Un día seguí la manguera hasta su punto de origen, desde el lugar por donde el agua caía goteando en el bidón. Primero cuesta abajo y luego siguiendo río arriba a lo largo del Cádiar, serpenteando ceñida a los contornos de unos erosionados tajos y colgada a través de profundos precipicios, la manguera pasaba por un montón de piedras, que era lo que quedaba de una casa en ruinas situada en la linde de la finca, para después girar e introducirse por un profundo cañón yermo, en cuya tierra reseca nada crecía sino espinos resquebrajados y siniestras plantas rastreras: alcaparras, según descubrí más tarde. Las rocas estaban cubiertas de un sedimento blanco y reinaba un silencio sepulcral. En lo alto de una grieta estéril había una charca, de la cual goteaba el agua por un tubo de plástico viscoso para caer en un bidón de aceite oxidado. En el fondo del bidón había un agujero y, metido por el agujero junto con un tapón de trapos y cuerda, estaba el otro extremo de la manguera, el origen del abastecimiento de agua de El Valero.

Durante algún tiempo había estado dándole vueltas al hecho de que el abastecimiento de agua llegara sólo a una zona por debajo de la casa, y también había seguido constituyendo un misterio el cuarto de baño terminado con tanto lujo, pues todo estaba correctamente conectado -retrete, bidet, ducha y lavabo- y una tubería de cobre conducía a través del tejado hasta un bidón de aceite tan oxidado que ya no tenía ninguna forma reconocible.

Finalmente le planteé la cuestión a Pedro.

– El agua solía llegar hasta el tejado y llenar ese bidón, pero ya no llega tan alta.

No quiso explicar más el asunto.

– Encendíamos una hoguera debajo del bidón de aceite y así teníamos agua caliente. Era una maravilla.

Durante las horas en que a Pedro no se le ocurría ninguna tarea que darme en el cortijo, me iba a dar paseos, explorando la finca e imaginándome mi vida aquí, una idea que todavía me parecía muy alejada de la realidad. Otras veces iba a hacer visitas o incluso me acercaba a pie hasta el pueblo, a una hora y media de distancia.

Esto llenaba de asombro a Pedro.

– ¿Para qué diantres quieres ir al pueblo? -me dijo un día-. ¿A comer y a beber? Pero si tenemos aquí mismo toda la comida y bebida que queremos, y no nos cuesta nada. Y además es mejor. Aquí sabes lo que comes, pero Dios sabe qué porquerías te estarán dando esos ladrones del pueblo, y encima cobrándote dinero… ¿A mirar a la gente mientras se pasea por la tarde?
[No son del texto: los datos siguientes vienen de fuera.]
(* ===== verification/GoJson.v ===== *)
(** * [encoding/json]

    The parts of [encoding/json] the harness relies on: [json.Marshal] of structs
    (a [json] value whose object fields are in declaration order), string quoting
    with and without HTML escaping, and the token stream of a [json.Decoder] with
    [UseNumber], as the state machine of [Decoder.Token] and [Decoder.More]. *)

From S2P Require Import Prelude GoStrings.

Local Open Scope string_scope.
Local Open Scope Z_scope.

(** A number keeps its literal text ([json.Number]).  An object is the list of its
    members; a Go [map[string]any] is such a list with distinct keys, read up to
    order. *)
Inductive json : Type :=
| JNull
| JBool (b : bool)
| JNum (text : string)
| JStr (s : string)
| JArr (l : list json)
| JObj (l : list (string * json)).

(** ** Quoting *)

Definition hex4 (r : Z) : string :=
  String (hex_digit (r / 4096 mod 16)) (String (hex_digit (r / 256 mod 16))
    (String (hex_digit (r / 16 mod 16)) (String (hex_digit (r mod 16)) ""))).

Definition u_escape (r : Z) : string := "\u" ++ hex4 r.

Definition is_html (r : Z) : bool := (r =? 60) || (r =? 62) || (r =? 38).

(** [appendString] on one ASCII byte *)
Definition quote_ascii (html : bool) (r : Z) : string :=
  if (r =? 34) || (r =? 92) then "\" ++ String (byte_of r) ""
  else if r =? 8 then "\b" else if r =? 12 then "\f" else if r =? 10 then "\n"
  else if r =? 13 then "\r" else if r =? 9 then "\t"
  else if (r <? 32) || (html && is_html r) then u_escape r
  else String (byte_of r) "".

Definition quote_chunk (html : bool) (c : option Z * string) : string :=
  match fst c with
  | None => u_escape 65533
  | Some r =>
      if r <? 128 then quote_ascii html r
      else if (r =? 8232) || (r =? 8233) then u_escape r else snd c
  end.

Definition quote_body (html : bool) (s : string) : string :=
  foldr (fun c acc => quote_chunk html c ++ acc) "" (utf8_chunks s).

Definition DQ : ascii := "034".
Definition quote (html : bool) (s : string) : string :=
  String DQ (quote_body html s ++ String DQ "").

(** ** Printing

    [marshal true v] is [json.Marshal]; [marshal false v] is an encoder after
    [SetEscapeHTML(false)]. *)

Fixpoint comma_items (l : list string) : string :=
  match l with
  | [] => ""
  | x :: l' => "," ++ x ++ comma_items l'
  end.

Definition join_comma (l : list string) : string :=
  match l with
  | [] => ""
  | x :: l' => x ++ comma_items l'
  end.

Fixpoint marshal (html : bool) (v : json) {struct v} : string :=
  match v with
  | JNull => "null"
  | JBool b => if b then "true" else "false"
  | JNum t => t
  | JStr s => quote html s
  | JArr l => "[" ++ join_comma (map (marshal html) l) ++ "]"
  | JObj l =>
      "{" ++ join_comma (map (fun kv => quote html (fst kv) ++ ":" ++ marshal html (snd kv)) l)
      ++ "}"
  end.

(** ** Scanning *)

Definition is_ws (c : ascii) : bool :=
  let b := byte_val c in (b =? 32) || (b =? 9) || (b =? 10) || (b =? 13).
Mira, Cristóbal. -Y en ese momento adoptó un tono de gran trascendencia-. Escúchame, tú estás casado y tienes una mujer muy buena y muy guapa. Yo no soy más que un hombre sencillo, pero una cosa que te puedo decir de todo corazón es que tienes que respetar a tu hembra. La mala vida con otras mujeres es un vicio monstruoso y terrible que sólo hace sufrir a tollos. Escucha lo que te digo porque es importantísimo.

Y daba golpes con su bastón en el suelo para subrayar la gravedad de lo que me estaba diciendo, mirándome con honda preocupación.

– Mira, yo sólo he dicho que me gusta ver pasear a la gente, no que quiera acostarme con ella.

La sola sugerencia de tal idea le hizo elevar los ojos al cielo, acongojado.

– Pedro, tú también tienes una familia encantadora y una mujer estupenda.

– No está mal -dijo sonriendo-. Un poco seca, si me entiendes.